September 12th, 2011

Bucharest, Romania

A sharp glance to the left and there he was, my old man.

Earlier today on my morning walk I noticed a charismatic looking old man sitting on the steps leading down to the Piata Romana train terminal. As my eyes fell on him I straightaway felt that pleasurable warmth we might feel when we see a loved one coming nearer from the distance. “Hullo old man”, I whispered to myself, “we two have met before.” He was tall, thin, with a frowzy silvery beard, and ascetic in his appearance. I would guess his age somewhere in the seventies. He was wearing a long brown coat which fell below the knees and which reminded me of a huge poster I had once seen in Istanbul of Turkmenistan aksakals. Walking on I decided to take a seat at the nearby bus-stop before heading to the hotel for a late breakfast and a change of shirt. Within a few minutes I sensed a welcome presence approaching to share my bench. A sharp glance to the left and there he was, my old man. Thereupon I also noticed the eyes; a dark shade of green and a little sunken. They were peaceful, comprehending eyes. I felt them looking into me, through and past the boundaries of my flesh. As I have felt before with the elders of the desert. We stayed together, the old man and me, for the better part of two hours. We sat quietly observing the world and listening to the stories. Now and then we turned to look at each other. He then left disappearing into the busy street. Who was he and where did he go, Michael? I would think our phlegmatic Irishman Samuel Beckett would have liked this picture. We are all waiting. The not too easy task is to identify things and to give them their name.

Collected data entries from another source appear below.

(** Where [sort_object] raises, it is TypeError, for keys that cannot be
    compared, or RecursionError, for a value beyond the depth. *)
Lemma sort_object_raise (v : pyval) :
  forall depth e, sort_object depth v = Raise e ->
                  (e = TypeError /\ sortable v = false) \/
                  (e = RecursionError /\ within_depth depth v = false).
Proof.
  induction v as [| | | | |l IH|l IH|d IH|] using pyval_nested_ind;
    intros depth e H; try (rewrite sort_object_eq in H; discriminate).
  - rewrite sort_object_eq in H. cbn [sortable within_depth].
    destruct (mapM (sort_nested depth) l) as [l'|e'] eqn:Hl; [discriminate|].
    cbn [bind] in H. apply Raise_inj in H. subst e'.
    destruct (mapM_raise_inv _ _ Hl) as (x & Hx & Hfx).
    rewrite Forall_forall in IH.
    destruct depth as [|n]; cbn [sort_nested] in Hfx.
    + apply Raise_inj in Hfx. right. split; [now symmetry|].
      now apply (forallb_false_in _ _ _ Hx).
    + destruct (IH x Hx n e Hfx) as [[-> Hs]|[-> Hw]]; [left|right];
        (split; [reflexivity|]); now apply (forallb_false_in _ _ _ Hx).
  - rewrite sort_object_eq in H. cbn [sortable within_depth].
    unfold sorted_items in H.
    destruct (all_comparable (map fst d));
      [|apply Raise_inj in H; left; now split].
    cbn [bind andb] in H. cbn [andb].
    match type of H with
    | bind (mapM ?f ?l) _ = _ => destruct (mapM f l) as [d'|e'] eqn:Hd
    end; [discriminate|].
    cbn [bind] in H. apply Raise_inj in H. subst e'.
    destruct (mapM_raise_inv _ _ Hd) as (kv & Hkv & Hfkv).
    apply (proj1 (sort_items_in d kv)) in Hkv. rewrite Forall_forall in IH.
    destruct depth as [|n]; cbn [sort_nested] in Hfkv.
    + cbn [bind] in Hfkv. apply Raise_inj in Hfkv. right.
      split; [now symmetry|]. now apply (forallb_false_in _ _ _ Hkv).
    + destruct (sort_object n (snd kv)) as [w|e'] eqn:Hw; [discriminate|].
      cbn [bind] in Hfkv. apply Raise_inj in Hfkv. subst e'.
      destruct (IH kv Hkv n e Hw) as [[-> Hs]|[-> Hw']]; [left|right];
        (split; [reflexivity|]); now apply (forallb_false_in _ _ _ Hkv).
Qed.

(** Within the depth, [sort_object] raises TypeError where it meets keys it
    cannot compare, and returns the sorted value otherwise. *)
Lemma sort_object_spec (depth : nat) (v : pyval) :
  within_depth depth v = true ->
  sort_object depth v = if sortable v then Ok (sorted_value v) else Raise TypeError.
Proof.
  intro Hw. destruct (sortable v) eqn:Hs; [now apply sort_object_fits|].
  destruct (sort_object depth v) as [r|e] eqn:E.
  - apply sort_object_ok_inv in E as [E _]. congruence.
  - apply sort_object_raise in E as [[-> _]|[_ E]]; [reflexivity|congruence].
Qed.

(** Where the keys can be compared, [sort_object] returns the sorted value
    within the depth and raises RecursionError beyond it. *)
Lemma sort_object_sortable (depth : nat) (v : pyval) :
  sortable v = true ->
  sort_object depth v
  = if within_depth depth v then Ok (sorted_value v) else Raise RecursionError.
Proof.
  intro Hs. destruct (within_depth depth v) eqn:Hw; [now apply sort_object_fits|].
  destruct (sort_object depth v) as [r|e] eqn:E.
  - apply sort_object_ok_inv in E as [_ E]. congruence.
  - apply sort_object_raise in E as [[_ E]|[-> _]]; [congruence|reflexivity].
Qed.

Lemma sort_object_value (depth : nat) (v r : pyval) :
  sort_object depth v = Ok r ->
  r = sorted_value v /\ sortable v = true /\ within_depth depth v = true.
Proof.
  intro H. destruct (sort_object_ok_inv _ _ H) as [Hs Hw].
  rewrite (sort_object_fits _ _ Hs Hw) in H. apply Ok_inj in H. auto.
Qed.

(** More depth does no harm. *)
Lemma within_depth_S (v : pyval) :
  forall depth, within_depth depth v = true -> within_depth (S depth) v = true.
Proof.
  induction v as [| | | | |l IH|l IH|d IH|] using pyval_nested_ind;
    intros depth H; try reflexivity.
  - cbn [within_depth] in *. rewrite forallb_forall in *.
    rewrite Forall_forall in IH. intros x Hx. specialize (H x Hx).
    destruct depth as [|n]; [discriminate|]. now apply IH.
  - cbn [within_depth] in *. rewrite forallb_forall in *.
    rewrite Forall_forall in IH. intros x Hx. specialize (H x Hx).
    destruct depth as [|n]; [discriminate|]. now apply IH.
Qed.
(** * Crossword generation as a constraint satisfaction problem

    A shallow embedding of [CrosswordCreator] (Week 3 Optimization,
    crossword/generate.py): node consistency, AC-3 arc consistency and
    backtracking search, together with the properties the design
    document states about them.

    Conventions of the embedding.
    - A Python [dict] is an association list in insertion order
      ([dict_get], [dict_set], [dict_del]); iteration visits the entries
      front to back.
    - A Python [set] is the list of its elements in enumeration order;
      the theorems quantify over every such list, hence over every
      enumeration order.  Removing an element keeps the order of the
      others.
    - A Python exception is the result [Raise e]; a method of
      [CrosswordCreator] is a computation in the monad [M], whose state is
      [self.domains].
    - The two unbounded loops ([while queue] in [ac3], the recursion of
      [backtrack]) run on fuel computed from the domain store; the result
      [OutOfFuel] is shown unreachable. *)

From Stdlib Require Import String Ascii List Arith Bool Lia Permutation Sorted.
Import ListNotations.

(** ** Results and exceptions *)

Inductive exn : Type := KeyError | IndexError.

Inductive res (A : Type) : Type :=
| Ok (a : A)
| Raise (e : exn)
| OutOfFuel.

Arguments Ok {A} a.
Arguments Raise {A} e.
Arguments OutOfFuel {A}.

Definition bindR {A B} (r : res A) (k : A -> res B) : res B :=
  match r with
  | Ok a => k a
  | Raise e => Raise e
  | OutOfFuel => OutOfFuel
  end.

Notation "x <~ e ;; k" := (bindR e (fun x => k))
  (at level 61, e at next level, right associativity).

(** ** Decidable equality on keys *)

Class EqDec (A : Type) := eq_dec : forall a b : A, {a = b} + {a <> b}.

Definition eqb {A} `{EqDec A} (a b : A) : bool :=
  if eq_dec a b then true else false.

#[export] Instance string_EqDec : EqDec string := string_dec.

#[export] Instance pair_EqDec {A B} `{EqDec A} `{EqDec B} : EqDec (A * B).
Proof. intros [a b] [a' b']. destruct (eq_dec a a'), (eq_dec b b'); (left; congruence) || (right; congruence). Defined.

(** ** Python dictionaries *)

Section Dict.
Context {K V : Type} `{EqDec K}.

Definition dict := list (K * V).

Fixpoint dict_get (k : K) (m : dict) : option V :=
  match m with
  | [] => None
  | (k', v) :: m' => if eq_dec k k' then Some v else dict_get k m'
  end.

(** [k in m] *)
Definition dict_mem (k : K) (m : dict) : bool :=
  match dict_get k m with Some _ => true | None => false end.

(** [m[k]], raising [KeyError] on a missing key *)
Definition dict_lookup (k : K) (m : dict) : res V :=
  match dict_get k m with Some v => Ok v | None => Raise KeyError end.

(** [m[k] = v]: an existing key keeps its position, a new key goes last *)
Fixpoint dict_set (k : K) (v : V) (m : dict) : dict :=
  match m with
  | [] => [(k, v)]
  | (k', v') :: m' =>
      if eq_dec k k' then (k, v) :: m' else (k', v') :: dict_set k v m'
  end.

(** [del m[k]], raising [KeyError] on a missing key *)
Fixpoint dict_del (k : K) (m : dict) : res dict :=
  match m with
  | [] => Raise KeyError
  | (k', v') :: m' =>
      if eq_dec k k' then Ok m'
      else m'' <~ dict_del k m' ;; Ok ((k', v') :: m'')
  end.

Definition dict_keys (m : dict) : list K := map fst m.
Definition dict_values (m : dict) : list V := map snd m.
End Dict.

Arguments dict K V : clear implicits.

(** ** Strings and lists *)

(** [w[i]] for a non-negative index *)
Definition str_index (w : string) (i : nat) : res ascii :=
  match String.get i w with Some c => Ok c | None => Raise IndexError end.

(** [l[i]] for a non-negative index *)
Definition list_index {A} (l : list A) (i : nat) : res A :=
  match nth_error l i with Some a => Ok a | None => Raise IndexError end.

(** [s.remove(v)] on the enumeration of a set.  The source removes a
    word only while it iterates over a copy of the same set, so the word
    is there and the [KeyError] of [remove] cannot arise. *)
Definition set_remove (v : string) (s : list string) : list string :=
  filter (fun w => negb (eqb w v)) s.

(** [list.sort] is stable; [leb a b] says that [a] may stay in front of
    [b].  With [leb a b := key a <=? key b] this is [sort(key=key)], with
    [leb a b := key b <=? key a] it is [sort(key=key, reverse=True)]. *)
Section Sort.
Context {A : Type} (leb : A -> A -> bool).

Fixpoint insert_by (a : A) (l : list A) : list A :=
  match l with
  | [] => [a]
  | b :: l' => if leb a b then a :: b :: l' else b :: insert_by a l'
  end.

Fixpoint sort_by (l : list A) : list A :=
  match l with
  | [] => []
  | a :: l' => insert_by a (sort_by l')
  end.
End Sort.

(** ** The puzzle model *)

Inductive Direction : Type := ACROSS | DOWN.

(** Modelled from the spec: the class [Variable] of crossword.py, which
    is not among the sources (section 3, "Slot": starting row, starting
    column, direction, length; two slots are equal iff all four agree).
    [Variable] is a command of the proof assistant, hence [Var]. *)
Record Var : Type := mkVar {
  var_i : nat;
  var_j : nat;
  var_direction : Direction;
  var_length : nat
}.

#[export] Instance Var_EqDec : EqDec Var.
Proof. intros a b. unfold EqDec in *. decide equality; try apply Nat.eq_dec. decide equality. Defined.

Definition Arc : Type := Var * Var.

(** Modelled from the spec: the class [Crossword] of crossword.py, which
    is not among the sources; these are the attributes the solver reads
    (section 3, "Puzzle Model").  [variables] and [words] are sets,
    [overlaps] is the dictionary from ordered pairs of slots to [None] or
    a pair of indices. *)
Record Crossword : Type := mkCrossword {
  variables : list Var;
  words : list string;
  overlaps : dict Arc (option (nat * nat))
}.

Definition Domains : Type := dict Var (list string).
Definition Assignment : Type := dict Var string.

(** Modelled from the spec: [Crossword.neighbors] is defined in
    crossword.py, which is not among the sources.  Section 3: "for a
    slot, the set of other slots with a defined (non-null) overlap". *)
Definition neighbors (crossword : Crossword) (var : Var) : list Var :=
  filter
    (fun v =>
       negb (eqb v var) &&
       match dict_get (v, var) (overlaps crossword) with
       | Some (Some _) => true
       | _ => false
       end)
    (variables crossword).

(** ** The monad of [CrosswordCreator] methods: state [self.domains] *)

Definition M (A : Type) : Type := Domains -> res (A * Domains).

Definition ret {A} (a : A) : M A := fun d => Ok (a, d).

Definition bind {A B} (m : M A) (k : A -> M B) : M B :=
  fun d =>
    match m d with
    | Ok (a, d') => k a d'
    | Raise e => Raise e
    | OutOfFuel => OutOfFuel
    end.

Notation "x <- e ;; k" := (bind e (fun x => k))
  (at level 61, e at next level, right associativity).
Notation "e ;;; k" := (bind e (fun _ => k))
  (at level 61, right associativity).

Definition lift {A} (r : res A) : M A :=
  fun d => match r with Ok a => Ok (a, d) | Raise e => Raise e | OutOfFuel => OutOfFuel end.

Definition out_of_fuel {A} : M A := fun _ => OutOfFuel.

(** [self.domains] *)
Definition get_domains : M Domains := fun d => Ok (d, d).

(** [self.domains[var]] *)
Definition domains_get (var : Var) : M (list string) :=
  fun d => match dict_get var d with Some s => Ok (s, d) | None => Raise KeyError end.

(** [self.domains[var].remove(value)] *)
Definition domains_remove (var : Var) (value : string) : M unit :=
  fun d =>
    match dict_get var d with
    | Some s => Ok (tt, dict_set var (set_remove value s) d)
    | None => Raise KeyError
    end.

Fixpoint forM_ {A} (l : list A) (body : A -> M unit) : M unit :=
  match l with
  | [] => ret tt
  | a :: l' => body a ;;; forM_ l' body
  end.

Fixpoint foldM {A B} (body : B -> A -> M B) (l : list A) (b : B) : M B :=
  match l with
  | [] => ret b
  | a :: l' => b' <- body b a ;; foldM body l' b'
  end.

Fixpoint mapM {A B} (f : A -> M B) (l : list A) : M (list B) :=
  match l with
  | [] => ret []
  | a :: l' => b <- f a ;; bs <- mapM f l' ;; ret (b :: bs)
  end.

Fixpoint filterM {A} (f : A -> M bool) (l : list A) : M (list A) :=
  match l with
  | [] => ret []
  | a :: l' => b <- f a ;; r <- filterM f l' ;; ret (if b then a :: r else r)
  end.

(** ** [CrosswordCreator] *)

Section CrosswordCreator.

Variable crossword : Crossword.

(** [__init__]: every slot starts with a copy of the vocabulary *)
Definition init_domains : Domains :=
  fold_left (fun d var => dict_set var (words crossword) d)
            (variables crossword) [].

(** The inner loop of [enforce_node_consistency], over a copy of the
    domain of [var] *)
Definition enforce_node_consistency_var (var : Var) : M unit :=
  let length := var_length var in
  domain <- domains_get var ;;
  forM_ domain (fun value =>
    if negb (String.length value =? length)
    then domains_remove var value
    else ret tt).

Definition enforce_node_consistency : M unit :=
  domains <- get_domains ;;
  forM_ (dict_keys domains) enforce_node_consistency_var.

N.B. The image in this entry is not of the old man in the story. After much searching online this striking photograph I have added here is amazingly close. My beautiful "old man" would not permit for me to take his photograph. MGM

Draft for a little story after a chance encounter

An old man stepped out into the bright light and headed towards Piata Romana. He looked about with the gaze of the barn-owl and walked off into the direction of the bus-stop where others were also waiting. His disorganized flowing silvery beard and his balding head did not detract from the compelling loveliness of his countenance. Though he could have done with a good scrubbing and his clothes were in need of a wash, there was yet this ‘cleanliness’ about him that you would not have considered him in any manner soiled. The younger man with the laptop in his hands, next to whom the old man from Bucharest sat to rest, was also balding but was clean shaven for his time had not yet come. The old man was carrying a small suitcase. “They usually do” the younger man thought to himself, “…these types of fellows seem to always be carrying suitcases and do not go for shoe-laces either.” The younger man, the one whose time had not yet come, peered into the suitcase which was held together by two large luggage straps. He spotted a fleece blanket of different colours and a gold-leaf trumpet. He also thought he could make out a plume of white feathers. The old man and the younger man exchanged glances, each accepting and recognizing the presence of the other. Their eyes scanned the crowd with their heads moving in unison left to right, up and down, precisely as the moment would require. Now and then their attention was lost to a robin or to a leaf from the black locust. And the old man and the younger man would look at each other, acknowledging the beauty in the world which goes by many names. The younger man offered the old man a Romanian pretzel; he took it without saying a word except to nod his head in approval. The old man from Bucharest with the disorganized flowing silvery beard reached into his torn coat and pulled out a small monumental tree. He then jumped to his feet and with episcopal dignity lowered his head and touched his chest with his right hand. The younger man did the same. But the old man did not leave until the younger man took off his shoes and offered them to the outstretched hands which, from the wrist up, were covered in thick white down.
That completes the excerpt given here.